Concluding part
At one level, the inclusion of provisions around minimum professional standards and normative frameworks for media conduct is noteworthy. Regulating the media in ways that ensure accountability, accuracy, and ethical behaviour is a legitimate and globally recognised policy goal. The challenge lies not in regulation per se, but in who regulates whom, how, and under what safeguards of independence. If the state, rather than the media itself or a broadly representative public council, maintains decisive control over appointments, oversight, and adjudication, a commission risks becoming an instrument of state preference rather than a guarantor of press freedom.

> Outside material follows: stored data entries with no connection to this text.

Lemma push_inv s t p : inv s -> (t < length (g_task_seccomp (sc s)))%nat -> well_formed p ->
  inv (mkSys (push_filter (Some t) p (sc s)) (giving s)).
Proof.
  intros I Ht W. pose proof (lookup_filter _ _ _ Ht eq_refl) as Hold. constructor.
  - unfold push_filter, held. cbn [sc giving set_filters task_set_seccomp_filter filters g_task_seccomp].
    set (old := task_seccomp_filter (sc s) (Some t)) in *. pose proof (i_chain _ I) as K. unfold held in K.
    pose proof (held_by_insert _ _ _ None Hold) as P1. cbn [opt] in P1. rewrite app_nil_r in P1.
    assert (P2 : held_by (<[t:=Some (length (filters (sc s)))]> (g_task_seccomp (sc s)))
                 ≡ₚ length (filters (sc s)) :: held_by (<[t:=None]> (g_task_seccomp (sc s)))).
    { pose proof (held_by_insert (<[t:=None]> (g_task_seccomp (sc s))) t None (Some (length (filters (sc s))))) as P.
      rewrite list_insert_insert_eq in P. cbn [opt] in P. rewrite app_nil_r, (comm (++)) in P. symmetry. apply P.
      by rewrite list_lookup_insert, decide_True. }
    rewrite P2. cbn [app]. apply chain_push_ok. rewrite P1 in K. by rewrite app_assoc, (comm (++) (opt old)).
  - cbn. apply Forall_app. split; [apply I|]. by constructor.
  - cbn. rewrite length_insert. apply I.
Qed.
Lemma fork_inv s p c : inv s -> g_task_seccomp (sc s) !! c = Some None -> p <> c ->
  exists st, seccomp_inherit (Some p) (Some c) (sc s) = Ok st /\ inv (mkSys st (giving s)).
Proof.
  intros I Hc Hp. unfold seccomp_inherit. destruct (task_seccomp_filter (sc s) (Some p)) as [f|] eqn:E.
  - destruct (chain_get_ok _ _ f (i_chain _ I) (head_live s _ f I E)) as (l & G & K). rewrite G. cbn [rbind]. eexists. split; [reflexivity|].
    constructor; cbn [sc filters set_filters task_set_seccomp_filter task_set_no_new_privs].
    + unfold held in *. cbn [giving sc g_task_seccomp]. pose proof (held_by_insert _ _ _ (Some f) Hc) as P. cbn [opt] in P.
      rewrite app_nil_r in P. rewrite <- P. by rewrite (comm (++) _ [f]).
    + unfold get_ref in G. destruct (live _); [|done]. injection G as <-. by apply progs_alter.
    + cbn. rewrite !length_insert. apply I.
  - cbn [rbind]. eexists. split; [reflexivity|]. constructor; [|exact (i_progs _ I)|cbn; rewrite !length_insert; apply I].
    unfold held. cbn. rewrite (list_insert_id _ _ _ Hc). apply I.
Qed.
Lemma release_inv s t : inv s -> (t < length (g_task_seccomp (sc s)))%nat ->
  let '(f, st) := seccomp_release (Some t) (sc s) in inv (mkSys st (opt f ++ giving s)).
Proof.
  intros I Ht. unfold seccomp_release. destruct (task_seccomp_filter (sc s) (Some t)) as [f|] eqn:E; [|by destruct s].
  pose proof (lookup_filter _ _ _ Ht E) as Hf. constructor; [|exact (i_progs _ I)|cbn; rewrite length_insert; apply I].
  unfold held. cbn [sc giving task_set_seccomp_filter g_task_seccomp filters]. pose proof (held_by_insert _ _ _ None Hf) as P.
  cbn [opt] in P. rewrite app_nil_r in P. rewrite app_assoc, <- P. apply I.
Qed.
(** A round of [filter_unref] keeps the counts and asserts nothing false. *)
Lemma unref_inv s n f : inv s -> giving s !! n = Some f ->
  exists next st, unref_round f (sc s) = Ok (next, st) /\ inv (mkSys st (opt next ++ delete n (giving s))).
Proof.
  intros I Hn. assert (P : held s ≡ₚ f :: held_by (g_task_seccomp (sc s)) ++ delete n (giving s)).
  { unfold held. rewrite (delete_Permutation _ _ _ Hn) at 1. by rewrite Permutation_middle. }
  pose proof (i_chain _ I) as K. rewrite P in K. destruct (chain_put_ok _ _ _ K) as (left & l & E & Hl & K1 & K2). unfold unref_round. rewrite E.
  cbn [rbind]. replace (left <? 0) with false by lia.
  assert (L : l = alter (add_ref (-1)) f (filters (sc s)) /\ (f < length (filters (sc s)))%nat).
  { unfold put_ref in E. destruct (live _) eqn:L; [|done]. injection E as <- <-. split; [done|by apply chain_live_lt]. }
  destruct L as [-> Lt]. destruct (Z.eqb_spec left 0) as [Hz|Hz]; cbn [negb]; do 2 eexists; (split; [reflexivity|]).
  - rewrite total_alter, bool_decide_eq_true_2 by done. cbn [add_ref link]. constructor; [|unfold free; cbn; rewrite alter_alter; by apply progs_alter|apply I].
    unfold held. cbn [sc giving set_filters filters g_task_seccomp]. specialize (K2 Hz). by rewrite Permutation_app_swap_app.
  - constructor; [|by apply progs_alter|apply I]. cbn. by apply K1.
Qed.
Lemma seccomp_step_inv o s : inv s -> allowed o s -> exists s', exec_op o s = Ok s' /\ inv s'.
Proof.
  intros I A. destruct o as [t table c fp km insns kz|t kz|t|p c|t|n]; cbn [allowed exec_op] in *.
  - destruct A as [Ht Hi]. eexists. split; [reflexivity|]. unfold seccomp_set_mode_filter. rewrite bool_decide_eq_false_2 by done.
    destruct fp as [len|]; [|by destruct s]. destruct (_ || _) eqn:El; [by destruct s|]. destruct km; [|by destruct s]. cbn [negb].
    destruct insns as [f|]; [|by destruct s]. destruct (_ && _); [by destruct s|]. destruct kz; [|by destruct s]. cbn [negb snd].
    apply push_inv; [done..|]. split; [apply Forall_fmap, list.Forall_forall; intros i _; by apply (Hi f i)|].
    apply orb_false_iff in El as [_ El]. rewrite length_fmap, length_seq. unfold SECCOMP_MAX_INSNS in *. lia.
  - eexists. split; [reflexivity|]. unfold seccomp_set_mode_strict. rewrite bool_decide_eq_false_2 by done.
    destruct kz; [|by destruct s]. cbn [negb snd]. by apply push_inv.
  - eexists. split; [reflexivity|]. destruct I as [I1 I2 I3]. constructor; [exact I1|exact I2|]. cbn. by rewrite length_insert.
  - destruct A as [Hc Hp]. destruct (fork_inv s p c I Hc Hp) as (st & -> & I'). by eexists.
  - pose proof (release_inv s t I A) as R. destruct (seccomp_release _ _) as [f st]. by eexists.
  - destruct (lookup_lt_is_Some_2 _ _ A) as [f Hf]. rewrite Hf. destruct (unref_inv s n f I Hf) as (next & st & -> & I'). by eexists.
Qed.
Lemma boot_inv slots : inv (boot slots).
Proof.
  constructor; [|apply list.Forall_nil_2|cbn; by rewrite !length_replicate]. unfold held. cbn [boot sc giving g_task_seccomp filters].
  assert (held_by (replicate slots None) = []) as -> by (by induction slots). constructor; [by intros f|done].
Qed.
Lemma seccomp_reachable slots s : rtc step (boot slots) s -> inv s.
Proof.
  intros H. eapply rtc_invariant; [|exact H|apply boot_inv]. intros a b (o & A & E) I.
  destruct (seccomp_step_inv o a I A) as (s' & E' & I'). congruence.
Qed.

(** ** Verdicts *)

(** The verdict of one program; a strict filter looks at the number. *)
Definition vote (number : Z) (d : seccomp_data) (p : option (list sock_filter)) : Z :=
  match run_filter number d p with Ok v => v | _ => 0 end.
(** The first of the most severe of a list, with a verdict to start from. *)
Fixpoint strictest (votes : list Z) (verdict sev : Z) : Z :=
  match votes with
  | [] => verdict
  | r :: votes => if severity r <? sev then strictest votes r (severity r) else strictest votes verdict sev
  end.
Lemma severity_range v : 0 <= severity v <= 6.
Proof. unfold severity. cbv zeta. repeat (destruct (_ =? _); [lia|]). lia. Qed.
Lemma strictest_severity votes : forall v, severity (strictest votes v (severity v)) = foldr Z.min (severity v) (severity <$> votes).
Proof.
  induction votes as [|r votes IH]; intros v; cbn [strictest fmap list_fmap foldr]; [done|].
  assert (M : forall a b l, foldr Z.min (Z.min a b) l = Z.min a (foldr Z.min b l)) by (intros a b l; induction l as [|c l IHl]; cbn; lia).
  destruct (Z.ltb_spec (severity r) (severity v)); rewrite IH; [|rewrite <- M; by rewrite Z.min_r by lia].
  rewrite <- M. by rewrite Z.min_l by lia.
Qed.
(** With at least one filter the start does not matter. *)
Lemma strictest_100 r votes v : strictest (r :: votes) v 100 = strictest votes r (severity r).
Proof. cbn. pose proof (severity_range r). by replace (severity r <? 100) with true by lia. Qed.

Lemma run_filter_vote number rip a prog : well_formed prog -> length a = 6%nat ->
  run_filter number (syscall_data number rip a) prog = Ok (vote number (syscall_data number rip a) prog).
Proof.
  intros W A. unfold vote, run_filter, well_formed in *. destruct prog as [p|]; [|done]. destruct W as [W L].
  destruct (bpf_run_returns p (syscall_data number rip a)) as [v ->]; [done|unfold SECCOMP_MAX_INSNS in L; lia|done|done].
Qed.
Lemma verdict_loop_votes s number rip a fuel : forall f v sev, inv s -> length a = 6%nat ->
  below fuel f -> match f with Some i => live (filters (sc s) !!! i) = true | None => True end ->
  verdict_loop fuel (sc s) number (syscall_data number rip a) f v sev
    = Ok (strictest (vote number (syscall_data number rip a) <$> along fuel (filters (sc s)) f) v sev).
Proof.
  induction fuel as [|fuel IH]; intros f v sev I A B HL; destruct f as [i|]; cbn in B; try done; [lia|].
  cbn [verdict_loop along]. cbv zeta. rewrite HL. cbn [negb]. pose proof (live_lookup _ _ HL) as Hx.
  rewrite run_filter_vote by (done || exact (proj1 (list.Forall_lookup _ _) (i_progs _ I) _ _ Hx)). cbn [rbind fmap list_fmap strictest].
  assert (HN : below fuel (link (filters (sc s) !!! i)) /\
    match link (filters (sc s) !!! i) with Some p => live (filters (sc s) !!! p) = true | None => True end).
  { destruct (link _) as [p|] eqn:P; [|done]. destruct (link_live _ _ (i_chain _ I) _ _ HL P). cbn. split; [lia|done]. }
  destruct HN as [HB HN]. destruct (_ <? sev); by apply IH.
Qed.

(** The programs of a task, and the answer they give to a system call. *)
Definition filters_of (st : seccomp_state) (t : nat) : list (option (list sock_filter)) :=
  chain_of (filters st) (task_seccomp_filter st (Some t)).
Definition decide_call (number rip : Z) (a : list Z) (progs : list (option (list sock_filter))) : answer :=
  match progs with
  | [] => Run
  | _ => act_on (strictest (vote number (syscall_data number rip a) <$> progs) SECCOMP_RET_ALLOW 100)
  end.
Lemma filter_syscall_votes s number rip a t : inv s -> length a = 6%nat ->
  seccomp_filter_syscall number rip a (Some t) (sc s) = Ok (decide_call number rip a (filters_of (sc s) t)).
Proof.
  intros I A. unfold seccomp_filter_syscall, filters_of, chain_of, decide_call. destruct (task_seccomp_filter (sc s) (Some t)) as [f|] eqn:E.
  - pose proof (head_live s _ _ I E) as HL. pose proof (chain_live_lt _ _ HL) as Lt.
    rewrite verdict_loop_votes by done. cbn [rbind]. destruct (length (filters (sc s))) as [|n] eqn:L; [lia|]. by cbn [along].
  - by destruct (length (filters (sc s))).
Qed.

This critique aligns with broader democratic norms: major legal reforms affecting fundamental rights-such as freedom of expression and media autonomy-should ideally emerge through extensive diaogue involving journalists, civil society, legal experts, citizens, and lawmakers
The draft Broadcasting Commission Ordinance further intensifies these anxieties by proposing strict penalties for unlicensed operation, dissemination of unapproved content, or the spreading of information deemed harmful to national interests, public order, or state security. Reported elements include fines and jail terms for a range of broadcasting violations, from operating without license to airing misleading content or unauthorised information about sensitive state apparatuses.

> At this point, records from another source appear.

(** ** Layers only add up *)

Lemma along_layers_live s fuel : forall d x, inv s -> match d with Some i => live (domains (ll s) !!! i) = true | None => True end ->
  x ∈ along fuel (domains (ll s)) d -> (0 < count_if (has_layer (layer x)) (domains (ll s)))%nat.
Proof.
  induction fuel as [|fuel IH]; intros [i|] x I L E; cbn [along] in E; try by apply elem_of_nil in E.
  apply elem_of_cons in E as [->|E]; [by apply count_layers_pos|]. apply (IH (link (domains (ll s) !!! i)) x I); [|done].
  destruct (link _) as [p|] eqn:P; [|done]. by destruct (link_live _ _ (i_chain _ I) _ _ L P).
Qed.
Lemma layers_same s st t : inv s -> extends (domains (ll s)) (domains st) -> domain_row t st = domain_row t (ll s) ->
  (forall r, (0 < count_if (has_layer r) (domains (ll s)))%nat -> plain (rulesets st !!! r) = plain (rulesets (ll s) !!! r)) ->
  layers_of st t = layers_of (ll s) t.
Proof.
  intros I X Row P. unfold layers_of. rewrite Row, (chain_of_extends _ _ _ (c_order _ _ (i_chain _ I)) X (row_below s t I)).
  apply list_fmap_ext. intros i x Hx%list_elem_of_lookup_2. apply P. eapply along_layers_live; [done| |exact Hx].
  destruct (domain_row t (ll s)) as [d|] eqn:D; [by apply (row_live s t)|done].
Qed.
Lemma same_rules_plain l l' r : same_rules l l' -> plain (l' !!! r) = plain (l !!! r).
Proof. intros S. unfold plain. by destruct (S r) as [-> ->]. Qed.
Lemma layer_lt s r : inv s -> (0 < count_if (has_layer r) (domains (ll s)))%nat -> (r < length (rulesets (ll s)))%nat.
Proof.
  intros I C. pose proof (i_rs _ I r) as R. apply rs_lt. destruct (rs_live _); [done|]. unfold rs_refs_of in R. lia.
Qed.
Lemma fork_layers s p c t st old : inv s -> landlock_fork p c (ll s) = Ok (old, st) -> (t <> c -> layers_of st t = layers_of (ll s) t) /\
  ((c < length (rows (ll s)))%nat -> layers_of st c = layers_of (ll s) p).
Proof.
  intros I E. unfold landlock_fork in E. destruct (get_inv s p I) as (d & st1 & E1 & Hd & HR & HT & HRS & X & I1). rewrite E1 in E. cbn [rbind] in E.
  assert (Keep : forall u, layers_of st1 u = layers_of (ll s) u).
  { intros u. apply layers_same; [done|done|unfold domain_row; by rewrite HT|by rewrite HRS]. }
  injection E as E. pose proof (swap_inv (mkSys st1 (opt d ++ calls s) (opened s)) c d (calls s) I1 (Permutation_refl _)) as W. cbn [ll opened calls] in W.
  rewrite E in W. destruct W as (D & R & O & _). split.
  - intros N. rewrite <- Keep. unfold layers_of. by rewrite D, R, O.
  - intros Hc. rewrite <- Keep. unfold layers_of. rewrite D, R. do 2 f_equal.
    assert (domain_row p st1 = d) as -> by (rewrite Hd; unfold domain_row; by rewrite HT).
    unfold rows in Hc. unfold swap_row in E. rewrite HT in E. destruct (g_task_domain (ll s)) as [l|]; cbn in Hc; [|lia].
    rewrite bool_decide_eq_true_2 in E by done. injection E as <- <-. unfold domain_row. cbn. by rewrite list_lookup_insert, decide_True by done.
Qed.
Lemma landlock_grows o s s' t : inv s -> allowed o s -> spares t o -> exec_op o s = Ok s' -> exists l, layers_of (ll s') t = l ++ layers_of (ll s) t.
Proof.
  intros I A S E. destruct o as [row|n|p c|row|null size flags attr tail slots tok rok fd|n|v flags type fd pb ok|cur src n copied]; cbn [exec_op allowed spares] in *.
  - destruct (get_inv s row I) as (d & st & E1 & _ & _ & HT & HR & X & _). rewrite E1 in E. injection E as <-. exists [].
    apply layers_same; [done..|unfold domain_row; cbn; by rewrite HT|cbn; by rewrite HR].
  - destruct (lookup_lt_is_Some_2 _ _ A) as [d Hd]. rewrite Hd in E. destruct (put_inv s n d I Hd) as (next & st & E1 & HT & X & SR & _).
    rewrite E1 in E. injection E as <-. exists []. apply layers_same; [done..|unfold domain_row; cbn; by rewrite HT|intros r _; by apply same_rules_plain].
  - destruct (landlock_fork p c (ll s)) as [[old st]| |] eqn:F; [|done..]. injection E as <-. exists []. by apply (fork_layers s p c t st old).
  - unfold landlock_task_reset in E. pose proof (swap_inv s row None (calls s) I (Permutation_refl _)) as W. destruct (swap_row row None (ll s)) as [old st'].
    injection E as <-. destruct W as (D & R & O & _). exists []. unfold layers_of. cbn. by rewrite D, R, O.
  - destruct (create_inv s null size flags attr tail slots tok rok fd I) as (rc & st & E1 & D & O & R & H & _). rewrite E1 in E. injection E as <-. exists [].
    apply layers_same; [done|cbn; by rewrite D|by cbn|]. intros r Hr%layer_lt; [|done]. cbn. unfold plain. by rewrite R, H.
  - destruct (lookup_lt_is_Some_2 _ _ A) as [r Hr]. rewrite Hr in E. destruct (close_inv s n r I Hr) as (l & E1 & SR & _). rewrite E1 in E. injection E as <-.
    exists []. apply layers_same; [done..|]. intros r' _. by apply same_rules_plain.
  - destruct (add_rule_inv s v flags type fd pb ok I (proj1 A)) as (rc & st & E1 & D & HT & R & _). rewrite E1 in E. injection E as <-. exists [].
    apply layers_same; [done|cbn; by rewrite D|unfold domain_row; cbn; by rewrite HT|]. intros r Hr. cbn. by rewrite R by by apply (i_own _ I).
  - destruct (restrict_inv s cur src n copied I A) as (st & E1 & D & R & Rc & Ro & _). rewrite E1 in E. cbn [rbind] in E. injection E as <-. cbn [ll].
    assert (Keep : forall r, (0 < count_if (has_layer r) (domains (ll s)))%nat -> rulesets st !!! r = rulesets (ll s) !!! r).
    { intros r Hr%layer_lt; [|done]. by rewrite R, rs_app, bool_decide_eq_false_2 by lia. }
    destruct (decide (t = cur)) as [->|N].
    + exists [plain (rulesets st !!! length (rulesets (ll s)))]. unfold layers_of. rewrite Rc, D, chain_of_push; [|apply (i_chain _ I)|by apply row_below].
      cbn [fmap list_fmap layer app]. f_equal. apply list_fmap_ext. intros i x Hx%list_elem_of_lookup_2. f_equal. apply Keep.
      eapply along_layers_live; [done| |exact Hx]. destruct (domain_row cur (ll s)) as [d|] eqn:Dr; [by apply (row_live s cur)|done].
    + exists []. apply layers_same; [done|rewrite D; apply extends_app|by apply Ro|]. intros r Hr. by rewrite Keep.
Qed.
Lemma landlock_grows_path t s s' : inv s -> rtc (step_sparing t) s s' -> (exists l, layers_of (ll s') t = l ++ layers_of (ll s) t) /\ inv s'.
Proof.
  intros I H. revert I. induction H as [s|s s1 s' (o & A & S & E) _ IH]; intros I; [by split; [exists []|]|].
  destruct (landlock_grows o s s1 t I A S E) as [l G]. destruct (landlock_step_inv o s I A) as (s2 & E2 & I2).
  assert (s2 = s1) as -> by congruence. destruct (IH I2) as [[l' G'] I']. split; [|done]. exists (l' ++ l). by rewrite G', G, app_assoc.
Qed.
Lemma denied_app l l' canon access : denied (l ++ l') canon access = denied l canon access || denied l' canon access.
Proof. apply existsb_app. Qed.
Lemma verdict_restricts l l' canon access : verdict l' canon access <> 0 -> verdict (l ++ l') canon access <> 0.
Proof. unfold verdict. rewrite denied_app. destruct (denied l' _ _); [by rewrite orb_true_r|done]. Qed.
Lemma verdict_of_restricts l l' canon access : verdict_of l' canon access <> 0 -> verdict_of (l ++ l') canon access <> 0.
Proof. destruct canon; [done|apply verdict_restricts]. Qed.
Lemma ruling_restricts v l l' q : ruling v l' q <> 0 -> ruling v (l ++ l') q <> 0.
Proof.
  destruct l' as [|x l']; [done|]. destruct (l ++ x :: l') as [|y m] eqn:L; [by destruct l|].
  destruct q as [p a|p a|p f|o n dir lnk]; cbn [ruling]; rewrite <- L.
  - by apply verdict_of_restricts.
  - by apply verdict_of_restricts.
  - destruct (f &? O_PATH); [done|]. unfold open_verdict. cbv zeta. destruct (find_node v p).
    + destruct (negb _); [apply verdict_of_restricts|done].
    + destruct (vfs_get_node_path _ _ _); [done|apply verdict_restricts].
  - unfold move_verdict. destruct (ll_canon_parent v o), (ll_canon_parent v n); try done. rewrite !denied_app.
    destruct (bool_decide _), lnk; cbn [negb andb]; repeat match goal with |- context [denied ?a ?b ?c] => destruct (denied a b c); cbn [orb] end; done.
Qed.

While regulation of broadcasting-especially in an era of digital media proliferation-may be necessary to prevent misinformation and protect public safety, the contours of enforcement matter deeply. Lawmakers and civil liberties advocates alike caution that overly broad or punitive measures can have a chilling effect on free expression, stifle innovation, and disproportionately burden smaller, independent outlets that lack resources to navigate complex licensing regimes.
Beyond the content of the draft itself, a central theme in the pushback relates to the process by which it was developed and disclosed. The Editors' Council, representing a significant bloc of senior media professionals, has voiced serious reservations about the lack of transparency and inclusivity in formulating the ordinances. The council emphasised that meaningful media reform requires not haste but transparent, participatory, and accountable processes-principles they argue are conspicuously absent in the current rollout.
This critique aligns with broader democratic norms: major legal reforms affecting fundamental rights-such as freedom of expression and media autonomy-should ideally emerge through extensive dialogue involving journalists, civil society, legal experts, citizens, and lawmakers. By contrast, the draft's emergence at the tail end of an interim government's term, accompanied by a very brief feedback period, communicates a sense of exclusion rather than inclusion.
TIB's critique further underscores this point, characterising the initiative as not just a procedural misstep but a missed opportunity to act on long-standing public and professional demands for an independent regulator. Instead of addressing these demands head-on, the state appears to have opted for a piecemeal approach that critics argue may entrench centralised control with diminished accountability.
At stake in the debate over the Draft Media Commission Ordinance 2026 is more than just the technical structure of a regulatory body. It is a litmus test for Bangladesh's democratic culture and its commitment to press freedom. The media serve as a crucial check on power, a platform for public discourse, and a space for dissent and diversity of opinion. Any attempt to reshuffle the regulatory architecture without robust protections for editorial independence and safeguards against state overreach must be scrutinised in the context of democratic resilience.
Moreover, in a media ecosystem that is rapidly evolving-marked by the rise of digital platforms, social media, and independent news portals-the need for adaptive, inclusive, and rights-based regulatory frameworks is more pressing than ever. Oversight that enhances professionalism, protects journalists from abuse, and promotes public trust in information systems can be a force for good. Yet such goals require institutional autonomy, legal safeguards, and genuine collaboration with media stakeholders.
As the consultation window for the draft ordinances draws to a close, it is imperative for policymakers to pause and reflect on the diverse voices emerging from the media and civil society spheres. Constructive criticism from organisations such as TIB and the Editors' Council should not be dismissed as obstructionist; rather, it should be recognised as a vital part of democratic policy-making. A media commission that aspires to be independent and effective cannot be designed unilaterally or hurriedly at the end of a political term. It must be the product of sustained deliberation, spirited debate, and mutual trust between the state and the fourth estate.
Ultimately, the true measure of success for the 2026 ordinances will not lie in their immediate promulgation, but in their durability, legitimacy, and ability to empower the media rather than constrict it. For Bangladesh, a country with a vibrant and historically resilient press tradition, this moment represents a crossroads: one path leads toward deeper institutional independence and democratic maturity; the other risks reinforcing old patterns of control under new administrative labels.
In a democratic society, laws that touch upon fundamental freedoms deserve not just technical precision, but democratic legitimacy-earned through transparency, participation, and respect for plural voices. If the Draft Media Commission Ordinance 2026 is to serve its stated purpose of fostering a free, ethical, and accountable press, then its architects must heed not only the letter of the draft but the spirit of the voices calling for genuine reform.